▶ Exercise details:
Among the lines below, keep only those from the one containing "unfold collect. cbv" through the one containing "racun_by_number (pr_BrojRacuna inp)", and reproduce them exactly.

Stored items
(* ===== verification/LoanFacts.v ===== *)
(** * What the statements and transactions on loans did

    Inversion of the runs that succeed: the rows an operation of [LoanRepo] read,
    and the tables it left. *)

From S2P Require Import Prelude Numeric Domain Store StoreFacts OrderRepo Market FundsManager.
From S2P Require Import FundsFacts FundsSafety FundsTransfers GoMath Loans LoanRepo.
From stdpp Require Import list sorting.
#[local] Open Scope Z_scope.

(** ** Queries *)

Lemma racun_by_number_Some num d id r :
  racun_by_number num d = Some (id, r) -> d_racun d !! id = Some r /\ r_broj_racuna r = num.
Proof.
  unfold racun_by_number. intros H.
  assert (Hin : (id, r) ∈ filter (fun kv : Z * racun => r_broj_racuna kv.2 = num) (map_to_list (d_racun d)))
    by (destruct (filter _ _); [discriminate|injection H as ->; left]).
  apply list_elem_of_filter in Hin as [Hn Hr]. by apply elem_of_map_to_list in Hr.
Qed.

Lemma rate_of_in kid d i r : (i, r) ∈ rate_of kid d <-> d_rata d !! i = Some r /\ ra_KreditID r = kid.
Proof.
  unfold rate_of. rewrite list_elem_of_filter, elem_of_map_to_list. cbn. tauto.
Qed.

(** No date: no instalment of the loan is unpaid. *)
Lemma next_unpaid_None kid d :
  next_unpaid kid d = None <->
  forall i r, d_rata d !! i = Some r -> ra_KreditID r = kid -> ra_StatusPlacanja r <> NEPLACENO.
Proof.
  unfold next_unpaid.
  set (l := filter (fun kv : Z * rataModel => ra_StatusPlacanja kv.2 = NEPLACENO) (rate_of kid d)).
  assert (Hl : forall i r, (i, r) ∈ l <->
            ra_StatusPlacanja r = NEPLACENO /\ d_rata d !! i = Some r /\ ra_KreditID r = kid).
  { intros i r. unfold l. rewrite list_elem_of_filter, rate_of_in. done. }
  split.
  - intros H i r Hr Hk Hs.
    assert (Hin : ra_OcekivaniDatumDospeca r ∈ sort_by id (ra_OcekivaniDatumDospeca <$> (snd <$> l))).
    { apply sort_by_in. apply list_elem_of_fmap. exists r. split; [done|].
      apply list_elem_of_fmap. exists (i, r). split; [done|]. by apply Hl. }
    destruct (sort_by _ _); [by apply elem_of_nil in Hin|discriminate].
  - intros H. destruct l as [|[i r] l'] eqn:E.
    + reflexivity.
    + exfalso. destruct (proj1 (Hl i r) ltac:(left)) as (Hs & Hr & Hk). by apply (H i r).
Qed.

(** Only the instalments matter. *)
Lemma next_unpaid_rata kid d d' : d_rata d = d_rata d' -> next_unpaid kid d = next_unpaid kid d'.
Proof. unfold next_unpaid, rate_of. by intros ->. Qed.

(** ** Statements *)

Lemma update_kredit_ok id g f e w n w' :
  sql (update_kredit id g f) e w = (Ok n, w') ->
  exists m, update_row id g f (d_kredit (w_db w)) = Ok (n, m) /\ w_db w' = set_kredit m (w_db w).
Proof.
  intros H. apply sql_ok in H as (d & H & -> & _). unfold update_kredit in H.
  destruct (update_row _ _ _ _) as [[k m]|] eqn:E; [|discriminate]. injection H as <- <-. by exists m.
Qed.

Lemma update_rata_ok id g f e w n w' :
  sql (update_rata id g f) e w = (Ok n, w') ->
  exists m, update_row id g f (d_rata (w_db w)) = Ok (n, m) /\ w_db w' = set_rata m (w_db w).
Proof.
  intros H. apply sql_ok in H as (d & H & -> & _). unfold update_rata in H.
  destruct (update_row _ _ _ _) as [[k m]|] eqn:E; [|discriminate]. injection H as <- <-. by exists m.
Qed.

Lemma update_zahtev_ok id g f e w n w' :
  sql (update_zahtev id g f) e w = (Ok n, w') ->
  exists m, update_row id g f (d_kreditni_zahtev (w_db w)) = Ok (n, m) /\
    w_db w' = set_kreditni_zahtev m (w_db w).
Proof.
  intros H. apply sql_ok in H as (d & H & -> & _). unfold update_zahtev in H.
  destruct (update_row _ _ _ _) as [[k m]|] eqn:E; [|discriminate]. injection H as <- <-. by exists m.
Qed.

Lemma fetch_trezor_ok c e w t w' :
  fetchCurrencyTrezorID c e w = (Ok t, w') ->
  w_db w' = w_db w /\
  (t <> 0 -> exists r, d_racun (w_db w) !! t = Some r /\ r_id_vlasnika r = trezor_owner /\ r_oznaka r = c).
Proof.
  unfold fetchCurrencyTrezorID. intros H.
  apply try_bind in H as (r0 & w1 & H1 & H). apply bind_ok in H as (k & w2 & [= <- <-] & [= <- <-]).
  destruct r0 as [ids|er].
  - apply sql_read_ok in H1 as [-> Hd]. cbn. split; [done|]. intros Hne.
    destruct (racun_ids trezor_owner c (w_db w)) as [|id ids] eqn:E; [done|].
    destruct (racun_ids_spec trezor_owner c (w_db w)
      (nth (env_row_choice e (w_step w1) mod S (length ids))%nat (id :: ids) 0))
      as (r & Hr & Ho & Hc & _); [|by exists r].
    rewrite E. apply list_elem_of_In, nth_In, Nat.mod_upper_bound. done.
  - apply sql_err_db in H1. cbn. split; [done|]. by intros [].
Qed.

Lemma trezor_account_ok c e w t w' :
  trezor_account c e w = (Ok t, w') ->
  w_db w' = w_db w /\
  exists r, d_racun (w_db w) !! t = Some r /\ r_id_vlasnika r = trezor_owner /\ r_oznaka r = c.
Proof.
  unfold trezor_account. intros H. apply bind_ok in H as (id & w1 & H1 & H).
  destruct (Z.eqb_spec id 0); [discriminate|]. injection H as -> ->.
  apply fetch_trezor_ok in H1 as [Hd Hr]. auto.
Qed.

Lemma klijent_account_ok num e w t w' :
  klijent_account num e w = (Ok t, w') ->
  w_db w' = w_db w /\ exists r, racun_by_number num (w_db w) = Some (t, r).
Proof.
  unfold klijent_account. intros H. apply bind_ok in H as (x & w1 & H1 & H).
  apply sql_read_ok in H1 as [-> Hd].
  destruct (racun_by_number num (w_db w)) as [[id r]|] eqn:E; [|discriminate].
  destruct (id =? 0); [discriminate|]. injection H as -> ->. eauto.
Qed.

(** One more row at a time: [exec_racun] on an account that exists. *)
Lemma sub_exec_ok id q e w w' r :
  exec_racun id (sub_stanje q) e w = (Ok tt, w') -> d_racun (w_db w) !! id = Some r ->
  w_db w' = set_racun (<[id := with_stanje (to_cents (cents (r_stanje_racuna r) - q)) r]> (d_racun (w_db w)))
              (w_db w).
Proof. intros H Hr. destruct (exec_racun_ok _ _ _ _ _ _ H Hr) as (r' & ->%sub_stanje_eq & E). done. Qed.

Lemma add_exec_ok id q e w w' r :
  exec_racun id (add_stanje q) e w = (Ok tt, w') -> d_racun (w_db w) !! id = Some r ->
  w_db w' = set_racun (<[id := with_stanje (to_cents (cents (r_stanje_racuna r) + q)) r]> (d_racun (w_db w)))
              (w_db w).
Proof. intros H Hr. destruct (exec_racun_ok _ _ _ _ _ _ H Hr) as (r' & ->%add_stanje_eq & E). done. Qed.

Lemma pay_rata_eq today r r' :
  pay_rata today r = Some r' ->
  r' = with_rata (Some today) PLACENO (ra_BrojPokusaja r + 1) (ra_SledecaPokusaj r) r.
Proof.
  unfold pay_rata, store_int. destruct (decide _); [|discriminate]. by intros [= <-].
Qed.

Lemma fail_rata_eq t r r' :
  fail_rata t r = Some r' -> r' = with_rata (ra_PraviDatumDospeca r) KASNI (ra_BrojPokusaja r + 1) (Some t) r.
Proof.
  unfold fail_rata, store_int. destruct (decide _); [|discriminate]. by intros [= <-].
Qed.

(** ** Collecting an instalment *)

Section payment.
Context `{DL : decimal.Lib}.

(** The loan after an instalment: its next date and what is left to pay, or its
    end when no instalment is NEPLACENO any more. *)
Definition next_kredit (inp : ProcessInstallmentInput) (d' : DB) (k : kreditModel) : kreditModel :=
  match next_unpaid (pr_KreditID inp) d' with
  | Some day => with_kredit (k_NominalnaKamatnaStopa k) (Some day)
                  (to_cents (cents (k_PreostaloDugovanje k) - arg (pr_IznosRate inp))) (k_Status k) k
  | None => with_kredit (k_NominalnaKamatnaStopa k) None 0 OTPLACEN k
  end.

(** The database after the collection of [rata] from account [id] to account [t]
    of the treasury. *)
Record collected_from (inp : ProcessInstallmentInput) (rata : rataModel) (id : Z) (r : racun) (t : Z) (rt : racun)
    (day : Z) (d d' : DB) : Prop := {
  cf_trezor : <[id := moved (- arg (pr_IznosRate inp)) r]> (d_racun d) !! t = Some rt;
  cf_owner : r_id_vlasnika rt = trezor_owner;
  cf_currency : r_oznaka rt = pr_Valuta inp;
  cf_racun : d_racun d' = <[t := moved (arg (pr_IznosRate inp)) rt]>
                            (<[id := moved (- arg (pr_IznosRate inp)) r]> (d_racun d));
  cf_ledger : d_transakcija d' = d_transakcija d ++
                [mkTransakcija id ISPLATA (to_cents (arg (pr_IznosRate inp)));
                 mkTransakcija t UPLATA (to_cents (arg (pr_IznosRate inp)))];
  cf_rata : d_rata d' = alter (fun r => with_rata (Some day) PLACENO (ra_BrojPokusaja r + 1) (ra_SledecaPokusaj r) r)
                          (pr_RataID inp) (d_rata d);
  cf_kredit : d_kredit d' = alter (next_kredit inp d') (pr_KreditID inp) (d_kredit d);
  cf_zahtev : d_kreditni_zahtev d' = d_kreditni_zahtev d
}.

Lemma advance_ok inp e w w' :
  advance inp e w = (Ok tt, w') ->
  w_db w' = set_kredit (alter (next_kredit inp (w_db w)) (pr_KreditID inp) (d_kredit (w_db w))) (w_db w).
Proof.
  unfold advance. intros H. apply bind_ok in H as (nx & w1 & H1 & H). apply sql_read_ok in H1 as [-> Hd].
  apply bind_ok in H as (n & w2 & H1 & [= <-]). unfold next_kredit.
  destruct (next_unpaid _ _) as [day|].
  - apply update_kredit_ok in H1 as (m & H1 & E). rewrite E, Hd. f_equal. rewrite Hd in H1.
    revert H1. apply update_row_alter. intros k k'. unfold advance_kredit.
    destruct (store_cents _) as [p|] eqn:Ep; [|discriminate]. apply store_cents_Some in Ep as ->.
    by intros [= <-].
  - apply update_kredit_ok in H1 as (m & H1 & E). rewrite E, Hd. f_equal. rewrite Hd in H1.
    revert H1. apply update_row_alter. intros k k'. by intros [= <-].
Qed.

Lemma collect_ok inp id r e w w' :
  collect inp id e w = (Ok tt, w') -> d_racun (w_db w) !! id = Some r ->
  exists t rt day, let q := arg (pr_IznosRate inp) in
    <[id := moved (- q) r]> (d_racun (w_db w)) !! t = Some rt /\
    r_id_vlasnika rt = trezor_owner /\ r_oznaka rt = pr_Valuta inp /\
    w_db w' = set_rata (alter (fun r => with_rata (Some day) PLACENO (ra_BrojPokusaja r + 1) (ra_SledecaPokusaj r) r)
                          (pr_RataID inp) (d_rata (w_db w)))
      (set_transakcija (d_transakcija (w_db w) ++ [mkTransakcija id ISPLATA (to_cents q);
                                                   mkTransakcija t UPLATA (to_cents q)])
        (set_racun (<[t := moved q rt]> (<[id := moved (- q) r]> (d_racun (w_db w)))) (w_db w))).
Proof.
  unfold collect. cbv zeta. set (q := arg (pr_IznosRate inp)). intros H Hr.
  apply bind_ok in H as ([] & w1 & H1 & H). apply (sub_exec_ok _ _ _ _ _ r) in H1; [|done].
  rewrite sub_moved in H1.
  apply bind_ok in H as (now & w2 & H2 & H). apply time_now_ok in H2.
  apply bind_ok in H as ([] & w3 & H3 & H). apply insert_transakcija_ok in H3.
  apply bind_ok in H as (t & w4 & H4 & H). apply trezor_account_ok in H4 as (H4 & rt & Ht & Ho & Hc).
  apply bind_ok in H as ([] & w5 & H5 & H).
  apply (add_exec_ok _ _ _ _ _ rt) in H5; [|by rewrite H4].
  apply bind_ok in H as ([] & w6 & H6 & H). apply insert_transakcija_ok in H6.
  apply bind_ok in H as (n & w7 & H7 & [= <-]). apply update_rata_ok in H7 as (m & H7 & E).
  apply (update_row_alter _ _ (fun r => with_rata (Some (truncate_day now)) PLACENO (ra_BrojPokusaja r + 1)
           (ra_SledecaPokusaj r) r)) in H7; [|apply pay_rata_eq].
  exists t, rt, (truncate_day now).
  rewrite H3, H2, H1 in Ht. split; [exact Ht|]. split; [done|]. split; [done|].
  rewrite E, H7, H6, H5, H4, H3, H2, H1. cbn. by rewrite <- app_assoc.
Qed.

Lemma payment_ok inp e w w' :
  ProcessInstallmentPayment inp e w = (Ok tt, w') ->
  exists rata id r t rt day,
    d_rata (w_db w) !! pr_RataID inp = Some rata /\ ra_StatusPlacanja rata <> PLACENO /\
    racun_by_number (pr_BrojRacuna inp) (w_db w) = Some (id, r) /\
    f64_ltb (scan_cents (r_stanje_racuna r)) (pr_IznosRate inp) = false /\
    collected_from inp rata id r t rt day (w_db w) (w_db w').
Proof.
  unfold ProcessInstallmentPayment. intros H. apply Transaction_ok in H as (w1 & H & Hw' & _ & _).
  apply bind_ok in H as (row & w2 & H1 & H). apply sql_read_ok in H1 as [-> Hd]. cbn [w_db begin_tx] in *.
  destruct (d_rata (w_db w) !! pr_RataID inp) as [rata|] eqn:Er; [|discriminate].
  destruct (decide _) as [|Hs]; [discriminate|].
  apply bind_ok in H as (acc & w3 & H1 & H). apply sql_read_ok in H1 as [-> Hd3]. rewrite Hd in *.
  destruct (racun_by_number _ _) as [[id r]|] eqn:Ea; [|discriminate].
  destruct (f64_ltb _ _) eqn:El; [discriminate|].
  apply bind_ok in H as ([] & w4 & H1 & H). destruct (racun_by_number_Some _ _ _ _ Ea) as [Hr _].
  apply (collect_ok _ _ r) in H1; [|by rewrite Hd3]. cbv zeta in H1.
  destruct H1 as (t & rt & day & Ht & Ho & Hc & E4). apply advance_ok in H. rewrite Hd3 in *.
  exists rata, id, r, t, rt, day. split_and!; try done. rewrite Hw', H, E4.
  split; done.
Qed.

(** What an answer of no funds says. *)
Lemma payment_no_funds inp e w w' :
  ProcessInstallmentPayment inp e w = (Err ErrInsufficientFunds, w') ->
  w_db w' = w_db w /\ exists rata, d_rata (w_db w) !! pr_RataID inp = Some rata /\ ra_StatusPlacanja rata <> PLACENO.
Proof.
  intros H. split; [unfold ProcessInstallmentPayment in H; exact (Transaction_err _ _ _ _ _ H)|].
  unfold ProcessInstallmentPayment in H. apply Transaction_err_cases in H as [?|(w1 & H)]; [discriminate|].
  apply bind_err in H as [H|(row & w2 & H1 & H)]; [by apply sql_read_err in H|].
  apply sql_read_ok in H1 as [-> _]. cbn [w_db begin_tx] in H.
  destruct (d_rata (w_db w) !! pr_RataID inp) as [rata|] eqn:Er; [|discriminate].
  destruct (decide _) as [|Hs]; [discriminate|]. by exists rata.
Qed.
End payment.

▶ Task result:
  unfold collect. cbv zeta. set (q := arg (pr_IznosRate inp)). intros H Hr.
  apply bind_ok in H as ([] & w1 & H1 & H). apply (sub_exec_ok _ _ _ _ _ r) in H1; [|done].
  rewrite sub_moved in H1.
  apply bind_ok in H as (now & w2 & H2 & H). apply time_now_ok in H2.
  apply bind_ok in H as ([] & w3 & H3 & H). apply insert_transakcija_ok in H3.
  apply bind_ok in H as (t & w4 & H4 & H). apply trezor_account_ok in H4 as (H4 & rt & Ht & Ho & Hc).
  apply bind_ok in H as ([] & w5 & H5 & H).
  apply (add_exec_ok _ _ _ _ _ rt) in H5; [|by rewrite H4].
  apply bind_ok in H as ([] & w6 & H6 & H). apply insert_transakcija_ok in H6.
  apply bind_ok in H as (n & w7 & H7 & [= <-]). apply update_rata_ok in H7 as (m & H7 & E).
  apply (update_row_alter _ _ (fun r => with_rata (Some (truncate_day now)) PLACENO (ra_BrojPokusaja r + 1)
           (ra_SledecaPokusaj r) r)) in H7; [|apply pay_rata_eq].
  exists t, rt, (truncate_day now).
  rewrite H3, H2, H1 in Ht. split; [exact Ht|]. split; [done|]. split; [done|].
  rewrite E, H7, H6, H5, H4, H3, H2, H1. cbn. by rewrite <- app_assoc.
Qed.

Lemma payment_ok inp e w w' :
  ProcessInstallmentPayment inp e w = (Ok tt, w') ->
  exists rata id r t rt day,
    d_rata (w_db w) !! pr_RataID inp = Some rata /\ ra_StatusPlacanja rata <> PLACENO /\
    racun_by_number (pr_BrojRacuna inp) (w_db w) = Some (id, r) /\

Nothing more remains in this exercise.